Maybe you shouldn't be so ethnocentric in your opinions toward other cultures. The biggest difference between Iraq's constitutional process and America's constitutional process is that Iraq is allowing all groups to participate. I'm sure there would have been some slight disagreements on the behalf of the native population and the slave population in America, if they would have been allowed to participate. Definitely a little "squabbling" as you call it.

"Ethnocentric"? Based on words you put in my mouth? I have made no judgement on how the Iraqi process should go, but simply stated your comparison of Iraq's constitutional process with that of the United States is a poor one. You somehow interpreted that as meaning I expected the two processes to be idenitical, when I said no such thing.

As for your contention that the Iraqi process is somehow more inclusive, well, that's debatable at best, but really neither here nor there (I'll refrain from pointing out the squabbling that did occur in the United States between the federalist and anti-federalist camps). In Iraq, we have a process where two groups hold the hammer over the third, a process brokered by the U.S. ambassador in and resulting in a fluid document, the result of which likely being the decentralization and de facto break up of the country on sectarian/ethnic lines.
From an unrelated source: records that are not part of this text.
Lemma resolver_offset_zero_witness :
  let w := Fixture.booted Fixture.sources in
  files w !! "a.sol" = Some Fixture.abc_def
  /\ nth_line Fixture.abc_def 1 = Some ("abc" +:+ Py.nl)
  /\ get_source_location_by_offset "a.sol" 0 w = (Ok (1, Py.len ("abc" +:+ Py.nl)), w)
  /\ 0 < Py.len ("abc" +:+ Py.nl).
Proof.
  cbv zeta.
  assert (files (Fixture.booted Fixture.sources) !! "a.sol" = Some Fixture.abc_def)
    as Hfile by (vm_compute; reflexivity).
  assert (nth_line Fixture.abc_def 1 = Some ("abc" +:+ Py.nl)) as Hfirst by reflexivity.
  split; [exact Hfile |]. split; [exact Hfirst |].
  exact (resolver_offset_zero _ "a.sol" Fixture.abc_def _ Hfile Hfirst).
Defined.

Lemma resolver_beyond_end_witness :
  let w := Fixture.booted Fixture.sources in
  files w !! "a.sol" = Some Fixture.abc_def
  /\ Py.len Fixture.abc_def < 9
  /\ get_source_location_by_offset "a.sol" 9 w = (SysExit 1, logged w [not_found "a.sol" 9]).
Proof.
  cbv zeta.
  assert (files (Fixture.booted Fixture.sources) !! "a.sol" = Some Fixture.abc_def)
    as Hfile by (vm_compute; reflexivity).
  assert (Py.len Fixture.abc_def < 9) as Hbeyond by reflexivity.
  split; [exact Hfile |]. split; [exact Hbeyond |].
  exact (resolver_beyond_end _ "a.sol" Fixture.abc_def 9 Hfile Hbeyond).
Defined.

Lemma resolver_empty_file_witness :
  let w := Fixture.booted Fixture.sources in
  files w !! "empty.sol" = Some ""
  /\ get_source_location_by_offset "empty.sol" 0 w
     = (SysExit 1, logged w [not_found "empty.sol" 0])
  /\ get_source_location_by_offset "empty.sol" 1 w
     = (SysExit 1, logged w [not_found "empty.sol" 1]).
Proof.
  cbv zeta.
  assert (files (Fixture.booted Fixture.sources) !! "empty.sol" = Some "")
    as Hfile by (vm_compute; reflexivity).
  split; [exact Hfile |].
  split; [exact (resolver_empty_file _ "empty.sol" 0 Hfile)
         | exact (resolver_empty_file _ "empty.sol" 1 Hfile)].
Defined.

Lemma resolver_position_bounds_witness :
  let w := Fixture.booted Fixture.sources in
  files w !! "a.sol" = Some Fixture.abc_def
  /\ 1 <= 5
  /\ get_source_location_by_offset "a.sol" 5 w = (Ok (2, 3), w)
  /\ 1 <= 2 <= Z.of_nat (length (Py.iter_lines Fixture.abc_def))
  /\ exists l, nth_line Fixture.abc_def 2 = Some l /\ 0 <= 3 < Py.len l.
Proof.
  cbv zeta.
  assert (files (Fixture.booted Fixture.sources) !! "a.sol" = Some Fixture.abc_def)
    as Hfile by (vm_compute; reflexivity).
  assert (1 <= 5) as Hoff by lia.
  assert (get_source_location_by_offset "a.sol" 5 (Fixture.booted Fixture.sources)
          = (Ok (2, 3), Fixture.booted Fixture.sources)) as Hrun
    by (vm_compute; reflexivity).
  split; [exact Hfile |]. split; [exact Hoff |]. split; [exact Hrun |].
  exact (resolver_position_bounds _ _ "a.sol" Fixture.abc_def 5 2 3 Hfile Hoff Hrun).
Defined.

Lemma parse_config_not_container_witness :
  let w := Fixture.booted (Fixture.with_config Py.VNone) in
  files w !! "pythx.json" = Some "null"
  /\ Fixture.loads "null" = Some Py.VNone
  /\ container Py.VNone = false
  /\ parse_config Fixture.loads "pythx.json" true w = (Raise Py.TypeError, w).
Proof.
  cbv zeta.
  assert (files (Fixture.booted (Fixture.with_config Py.VNone)) !! "pythx.json"
          = Some "null") as Hfile by (vm_compute; reflexivity).
  assert (Fixture.loads "null" = Some Py.VNone) as Hjson by (vm_compute; reflexivity).
  split; [exact Hfile |]. split; [exact Hjson |]. split; [reflexivity |].
  exact (parse_config_not_container Fixture.loads _ "pythx.json" "null" Py.VNone true
           Hfile Hjson eq_refl).
Defined.

Lemma ps_core_placeholder_witness :
  let w := Fixture.booted (Fixture.with_config Fixture.trial) in
  let c := mkClient (Py.VStr PLACEHOLDER) (Py.VStr "trial") (Py.VStr "tok-a")
             (Py.VStr "tok-r") false in
  recover_client Fixture.loads Fixture.dumps Fixture.login "pythx.json" false false w
  = (Ok (Some c), w)
  /\ ps_core Fixture.loads Fixture.dumps Fixture.login Fixture.analysis_list
       "pythx.json" false 20 w
     = (SysExit 0, logged w [Echo GUIDANCE])
  /\ exists events,
       trace (logged w [Echo GUIDANCE]) = trace w ++ events
       /\ Called OpAnalysisList ∉ events.
Proof.
  cbv zeta.
  set (w := Fixture.booted (Fixture.with_config Fixture.trial)).
  set (c := mkClient (Py.VStr PLACEHOLDER) (Py.VStr "trial") (Py.VStr "tok-a")
              (Py.VStr "tok-r") false).
  assert (recover_client Fixture.loads Fixture.dumps Fixture.login "pythx.json"
            false false w = (Ok (Some c), w)) as Hrec by (vm_compute; reflexivity).
  split; [exact Hrec |].
  exact (ps_core_placeholder Fixture.loads Fixture.dumps Fixture.login
           Fixture.analysis_list w w c "pythx.json" false 20 Hrec eq_refl).
Defined.

Lemma ps_number_plus_one_witness :
  let w := Fixture.booted (Fixture.with_config Fixture.registered) in
  let c := mkClient (Py.VStr Fixture.alice) (Py.VStr "trial") (Py.VStr "tok-a")
             (Py.VStr "tok-r") false in
  recover_client Fixture.loads Fixture.dumps Fixture.login "pythx.json" false false w
  = (Ok (Some c), w)
  /\ exists shown,
       shown = take (Z.to_nat (2 + 1)) Fixture.jobs
       /\ Z.of_nat (length shown) = 2 + 1
       /\ ps_core Fixture.loads Fixture.dumps Fixture.login Fixture.analysis_list
            "pythx.json" false 2 w
          = (Ok (mkAnalysisList shown), listed Fixture.dumps "pythx.json" c tt w)
       /\ ps Fixture.loads Fixture.dumps Fixture.tabulate Fixture.login
            Fixture.analysis_list "pythx.json" false 2 w
          = (Ok tt, logged (listed Fixture.dumps "pythx.json" c tt w)
                      [Echo (Fixture.tabulate [] (listing shown))])
       /\ Z.of_nat (length (listing shown)) = 2 + 1.
Proof.
  cbv zeta.
  set (w := Fixture.booted (Fixture.with_config Fixture.registered)).
  set (c := mkClient (Py.VStr Fixture.alice) (Py.VStr "trial") (Py.VStr "tok-a")
              (Py.VStr "tok-r") false).
  assert (recover_client Fixture.loads Fixture.dumps Fixture.login "pythx.json"
            false false w = (Ok (Some c), w)) as Hrec by (vm_compute; reflexivity).
  split; [exact Hrec |].
  refine (ps_number_plus_one Fixture.loads Fixture.dumps Fixture.tabulate Fixture.login
            Fixture.analysis_list w w c c (mkAnalysisList Fixture.jobs) tt
            "pythx.json" false 2 Hrec _ _ _ _).
  - reflexivity.
  - reflexivity.
  - lia.
  - vm_compute. reflexivity.
Defined.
In other words, the key difference between the two processes is that one was guided by certain elites to balance competiing interests and prevent the formation of a system of regional confederacies, the current Middle Eastern version is a winner-take-all scramble. The fact that no one at the negotiating table in Iraq is all that concerened with things like pluralism or equal rights (after all, how does one maintain equal rights when a patriarchal, old-time religion is codified as the source of all law?) seems to escape the right wing.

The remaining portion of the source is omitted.